*Data for this task:*
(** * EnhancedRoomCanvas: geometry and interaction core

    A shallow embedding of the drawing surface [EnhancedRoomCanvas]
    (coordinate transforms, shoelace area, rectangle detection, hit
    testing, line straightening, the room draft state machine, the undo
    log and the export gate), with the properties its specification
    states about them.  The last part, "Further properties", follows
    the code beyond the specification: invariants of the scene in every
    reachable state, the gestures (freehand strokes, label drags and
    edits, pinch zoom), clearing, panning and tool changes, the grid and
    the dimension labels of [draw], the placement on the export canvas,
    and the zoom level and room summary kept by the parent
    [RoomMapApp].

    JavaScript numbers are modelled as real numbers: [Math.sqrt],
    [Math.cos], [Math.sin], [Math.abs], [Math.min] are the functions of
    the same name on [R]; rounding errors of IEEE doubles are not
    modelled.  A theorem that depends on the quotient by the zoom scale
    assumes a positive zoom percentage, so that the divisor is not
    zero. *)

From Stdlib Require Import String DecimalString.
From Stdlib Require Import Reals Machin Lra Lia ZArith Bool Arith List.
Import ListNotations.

---

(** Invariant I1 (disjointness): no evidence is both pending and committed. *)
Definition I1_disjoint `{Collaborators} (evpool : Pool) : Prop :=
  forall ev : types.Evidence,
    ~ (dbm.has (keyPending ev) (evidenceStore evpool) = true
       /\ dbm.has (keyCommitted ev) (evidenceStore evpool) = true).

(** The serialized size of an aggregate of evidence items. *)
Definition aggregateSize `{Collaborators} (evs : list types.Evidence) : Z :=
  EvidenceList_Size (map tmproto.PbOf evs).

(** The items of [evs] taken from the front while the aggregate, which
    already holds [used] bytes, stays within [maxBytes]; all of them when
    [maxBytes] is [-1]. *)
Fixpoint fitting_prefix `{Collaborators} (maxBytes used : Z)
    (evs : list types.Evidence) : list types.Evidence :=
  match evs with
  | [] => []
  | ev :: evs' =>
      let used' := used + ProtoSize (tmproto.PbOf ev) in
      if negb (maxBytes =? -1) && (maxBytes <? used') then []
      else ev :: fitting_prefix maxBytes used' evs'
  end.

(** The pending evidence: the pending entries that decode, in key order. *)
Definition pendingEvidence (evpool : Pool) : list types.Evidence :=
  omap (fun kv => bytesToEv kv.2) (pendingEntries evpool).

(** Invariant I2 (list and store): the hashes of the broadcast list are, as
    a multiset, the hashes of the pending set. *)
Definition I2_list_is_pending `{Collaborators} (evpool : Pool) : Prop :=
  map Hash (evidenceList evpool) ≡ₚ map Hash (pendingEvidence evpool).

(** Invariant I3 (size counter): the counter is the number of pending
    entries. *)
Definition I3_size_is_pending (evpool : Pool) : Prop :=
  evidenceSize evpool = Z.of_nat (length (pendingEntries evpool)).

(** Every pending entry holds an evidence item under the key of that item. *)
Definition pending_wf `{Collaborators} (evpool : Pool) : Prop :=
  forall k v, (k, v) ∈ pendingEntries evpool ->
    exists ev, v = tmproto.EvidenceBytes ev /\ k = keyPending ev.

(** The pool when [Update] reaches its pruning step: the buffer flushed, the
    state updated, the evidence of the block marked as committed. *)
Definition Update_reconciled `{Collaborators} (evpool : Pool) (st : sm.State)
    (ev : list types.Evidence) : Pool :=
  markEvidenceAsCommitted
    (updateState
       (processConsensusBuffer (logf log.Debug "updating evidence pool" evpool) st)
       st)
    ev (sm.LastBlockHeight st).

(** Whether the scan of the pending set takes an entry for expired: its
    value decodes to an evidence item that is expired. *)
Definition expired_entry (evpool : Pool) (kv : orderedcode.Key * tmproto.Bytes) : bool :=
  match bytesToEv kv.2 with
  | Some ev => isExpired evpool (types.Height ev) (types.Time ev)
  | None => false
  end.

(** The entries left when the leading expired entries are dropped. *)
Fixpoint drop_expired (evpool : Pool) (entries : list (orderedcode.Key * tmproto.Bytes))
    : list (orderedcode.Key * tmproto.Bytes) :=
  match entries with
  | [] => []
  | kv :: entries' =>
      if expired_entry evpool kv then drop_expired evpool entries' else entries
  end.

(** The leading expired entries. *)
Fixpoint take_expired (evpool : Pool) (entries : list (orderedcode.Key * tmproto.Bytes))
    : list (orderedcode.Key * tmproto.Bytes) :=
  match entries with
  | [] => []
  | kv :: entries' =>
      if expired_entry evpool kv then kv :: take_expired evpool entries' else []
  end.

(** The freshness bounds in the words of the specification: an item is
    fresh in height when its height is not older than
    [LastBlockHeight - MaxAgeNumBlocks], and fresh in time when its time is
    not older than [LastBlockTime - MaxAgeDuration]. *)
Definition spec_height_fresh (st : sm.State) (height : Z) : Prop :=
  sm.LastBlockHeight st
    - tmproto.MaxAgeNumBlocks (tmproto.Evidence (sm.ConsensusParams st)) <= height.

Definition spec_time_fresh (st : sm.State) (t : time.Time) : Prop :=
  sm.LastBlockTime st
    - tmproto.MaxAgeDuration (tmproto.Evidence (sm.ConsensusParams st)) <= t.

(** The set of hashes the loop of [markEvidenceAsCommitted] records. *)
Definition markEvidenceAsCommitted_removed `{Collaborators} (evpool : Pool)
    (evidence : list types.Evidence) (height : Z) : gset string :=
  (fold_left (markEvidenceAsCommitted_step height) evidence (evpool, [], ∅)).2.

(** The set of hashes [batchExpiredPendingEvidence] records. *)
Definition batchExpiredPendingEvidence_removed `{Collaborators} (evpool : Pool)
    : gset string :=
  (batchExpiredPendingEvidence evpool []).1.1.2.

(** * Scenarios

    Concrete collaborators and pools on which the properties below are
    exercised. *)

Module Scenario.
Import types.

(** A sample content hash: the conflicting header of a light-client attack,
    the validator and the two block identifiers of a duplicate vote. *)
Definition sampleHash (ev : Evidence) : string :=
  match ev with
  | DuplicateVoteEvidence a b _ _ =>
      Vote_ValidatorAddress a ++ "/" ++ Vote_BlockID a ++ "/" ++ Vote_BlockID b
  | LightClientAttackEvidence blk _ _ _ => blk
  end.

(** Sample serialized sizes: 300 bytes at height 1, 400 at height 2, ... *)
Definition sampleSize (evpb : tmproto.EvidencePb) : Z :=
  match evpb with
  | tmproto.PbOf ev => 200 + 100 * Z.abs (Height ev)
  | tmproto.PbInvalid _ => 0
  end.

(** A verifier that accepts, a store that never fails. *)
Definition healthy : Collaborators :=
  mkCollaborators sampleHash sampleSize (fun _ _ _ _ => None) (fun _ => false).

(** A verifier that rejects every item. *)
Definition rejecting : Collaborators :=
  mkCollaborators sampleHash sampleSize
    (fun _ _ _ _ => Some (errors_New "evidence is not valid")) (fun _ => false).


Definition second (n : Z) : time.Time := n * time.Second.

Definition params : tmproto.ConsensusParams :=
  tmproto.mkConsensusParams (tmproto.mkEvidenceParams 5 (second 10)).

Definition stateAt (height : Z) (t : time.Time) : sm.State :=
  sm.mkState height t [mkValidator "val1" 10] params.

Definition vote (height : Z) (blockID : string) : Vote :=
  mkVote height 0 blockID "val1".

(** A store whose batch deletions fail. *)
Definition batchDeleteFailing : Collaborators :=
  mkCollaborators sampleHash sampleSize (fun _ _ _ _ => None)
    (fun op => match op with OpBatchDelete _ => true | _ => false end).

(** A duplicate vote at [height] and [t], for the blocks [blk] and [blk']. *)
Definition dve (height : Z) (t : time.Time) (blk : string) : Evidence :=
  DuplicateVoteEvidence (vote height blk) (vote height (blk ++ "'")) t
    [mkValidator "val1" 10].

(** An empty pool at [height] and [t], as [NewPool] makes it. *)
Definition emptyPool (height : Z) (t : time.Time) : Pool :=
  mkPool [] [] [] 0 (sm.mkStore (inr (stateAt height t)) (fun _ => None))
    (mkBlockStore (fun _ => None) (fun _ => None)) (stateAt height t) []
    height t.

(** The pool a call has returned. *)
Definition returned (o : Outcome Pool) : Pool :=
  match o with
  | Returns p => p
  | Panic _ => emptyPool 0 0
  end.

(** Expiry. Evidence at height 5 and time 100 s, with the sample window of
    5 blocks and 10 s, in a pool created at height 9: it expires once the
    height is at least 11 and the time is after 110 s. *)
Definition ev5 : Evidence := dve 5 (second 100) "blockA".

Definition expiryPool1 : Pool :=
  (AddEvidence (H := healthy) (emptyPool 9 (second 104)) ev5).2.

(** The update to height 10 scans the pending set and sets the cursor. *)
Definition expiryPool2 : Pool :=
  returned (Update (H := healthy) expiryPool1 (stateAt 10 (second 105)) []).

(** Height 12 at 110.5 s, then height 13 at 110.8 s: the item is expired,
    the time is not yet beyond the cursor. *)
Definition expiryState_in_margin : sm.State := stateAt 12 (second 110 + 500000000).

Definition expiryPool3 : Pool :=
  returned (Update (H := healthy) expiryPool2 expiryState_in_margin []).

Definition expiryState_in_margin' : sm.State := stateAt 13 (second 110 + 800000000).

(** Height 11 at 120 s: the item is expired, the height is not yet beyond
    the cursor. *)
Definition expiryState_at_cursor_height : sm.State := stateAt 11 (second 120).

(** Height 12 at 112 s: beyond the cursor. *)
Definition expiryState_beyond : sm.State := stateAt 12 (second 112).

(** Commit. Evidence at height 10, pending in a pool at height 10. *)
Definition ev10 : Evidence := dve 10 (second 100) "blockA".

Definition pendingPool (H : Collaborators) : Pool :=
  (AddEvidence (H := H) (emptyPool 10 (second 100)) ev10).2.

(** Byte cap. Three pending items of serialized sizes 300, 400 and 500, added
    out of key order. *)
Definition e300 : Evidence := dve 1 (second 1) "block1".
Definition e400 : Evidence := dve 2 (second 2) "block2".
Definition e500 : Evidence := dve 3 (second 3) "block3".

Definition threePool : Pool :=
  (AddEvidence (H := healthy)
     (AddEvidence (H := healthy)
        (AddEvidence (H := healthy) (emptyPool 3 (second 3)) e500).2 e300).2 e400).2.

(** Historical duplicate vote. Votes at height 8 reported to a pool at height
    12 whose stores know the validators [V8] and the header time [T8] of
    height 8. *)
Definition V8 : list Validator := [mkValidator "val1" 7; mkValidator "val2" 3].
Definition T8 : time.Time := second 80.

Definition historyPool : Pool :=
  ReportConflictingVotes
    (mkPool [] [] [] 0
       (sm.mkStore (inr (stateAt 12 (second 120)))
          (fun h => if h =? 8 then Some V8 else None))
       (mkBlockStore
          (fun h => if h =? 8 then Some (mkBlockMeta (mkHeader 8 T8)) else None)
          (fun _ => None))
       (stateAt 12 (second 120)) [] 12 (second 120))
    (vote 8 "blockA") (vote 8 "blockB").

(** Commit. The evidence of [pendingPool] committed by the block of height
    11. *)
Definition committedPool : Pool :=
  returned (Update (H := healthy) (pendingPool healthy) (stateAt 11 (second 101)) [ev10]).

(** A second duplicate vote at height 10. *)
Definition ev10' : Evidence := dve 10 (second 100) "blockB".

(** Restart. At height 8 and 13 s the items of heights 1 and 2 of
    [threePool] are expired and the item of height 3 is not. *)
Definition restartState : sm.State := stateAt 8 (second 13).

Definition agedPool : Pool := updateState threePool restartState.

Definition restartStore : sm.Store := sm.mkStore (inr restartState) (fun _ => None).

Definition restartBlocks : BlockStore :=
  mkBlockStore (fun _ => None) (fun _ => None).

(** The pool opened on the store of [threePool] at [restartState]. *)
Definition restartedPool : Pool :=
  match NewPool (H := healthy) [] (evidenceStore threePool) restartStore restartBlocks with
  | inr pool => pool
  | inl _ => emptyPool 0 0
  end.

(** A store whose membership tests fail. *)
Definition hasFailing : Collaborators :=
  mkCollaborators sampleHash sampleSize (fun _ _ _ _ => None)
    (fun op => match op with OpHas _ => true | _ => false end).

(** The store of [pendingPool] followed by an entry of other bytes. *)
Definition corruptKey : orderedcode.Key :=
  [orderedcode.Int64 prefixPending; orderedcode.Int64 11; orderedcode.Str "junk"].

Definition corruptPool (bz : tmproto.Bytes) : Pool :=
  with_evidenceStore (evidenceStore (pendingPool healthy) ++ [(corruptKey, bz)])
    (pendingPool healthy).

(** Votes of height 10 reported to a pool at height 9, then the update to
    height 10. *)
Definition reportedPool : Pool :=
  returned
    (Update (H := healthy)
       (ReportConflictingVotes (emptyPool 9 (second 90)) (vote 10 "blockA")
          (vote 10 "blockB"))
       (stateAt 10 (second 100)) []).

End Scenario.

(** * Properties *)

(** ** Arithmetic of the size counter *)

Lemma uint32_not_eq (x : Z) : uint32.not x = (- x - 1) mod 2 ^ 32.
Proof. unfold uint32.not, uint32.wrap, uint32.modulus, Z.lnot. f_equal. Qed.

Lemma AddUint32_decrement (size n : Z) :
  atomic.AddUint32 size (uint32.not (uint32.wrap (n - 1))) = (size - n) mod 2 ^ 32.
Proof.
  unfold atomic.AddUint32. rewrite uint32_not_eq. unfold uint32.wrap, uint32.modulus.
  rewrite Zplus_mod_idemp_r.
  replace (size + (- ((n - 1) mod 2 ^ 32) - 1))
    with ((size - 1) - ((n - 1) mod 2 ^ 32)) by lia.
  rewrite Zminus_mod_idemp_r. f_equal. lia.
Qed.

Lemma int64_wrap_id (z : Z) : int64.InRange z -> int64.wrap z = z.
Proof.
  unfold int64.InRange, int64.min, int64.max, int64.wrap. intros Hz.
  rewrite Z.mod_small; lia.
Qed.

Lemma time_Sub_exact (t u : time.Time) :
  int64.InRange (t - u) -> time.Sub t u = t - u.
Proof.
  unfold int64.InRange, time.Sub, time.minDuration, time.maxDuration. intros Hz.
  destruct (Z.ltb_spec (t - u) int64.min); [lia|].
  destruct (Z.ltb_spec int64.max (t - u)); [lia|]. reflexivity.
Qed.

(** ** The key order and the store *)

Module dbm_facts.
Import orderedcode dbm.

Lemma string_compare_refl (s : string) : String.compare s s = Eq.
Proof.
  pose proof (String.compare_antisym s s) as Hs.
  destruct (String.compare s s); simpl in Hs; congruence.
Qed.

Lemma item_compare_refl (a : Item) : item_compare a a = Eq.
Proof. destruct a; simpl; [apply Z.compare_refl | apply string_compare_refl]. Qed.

*Required action:* Would you state how many lines in the listing above contain the word "that"? Reply with the number and no other words.

*Your response:* 7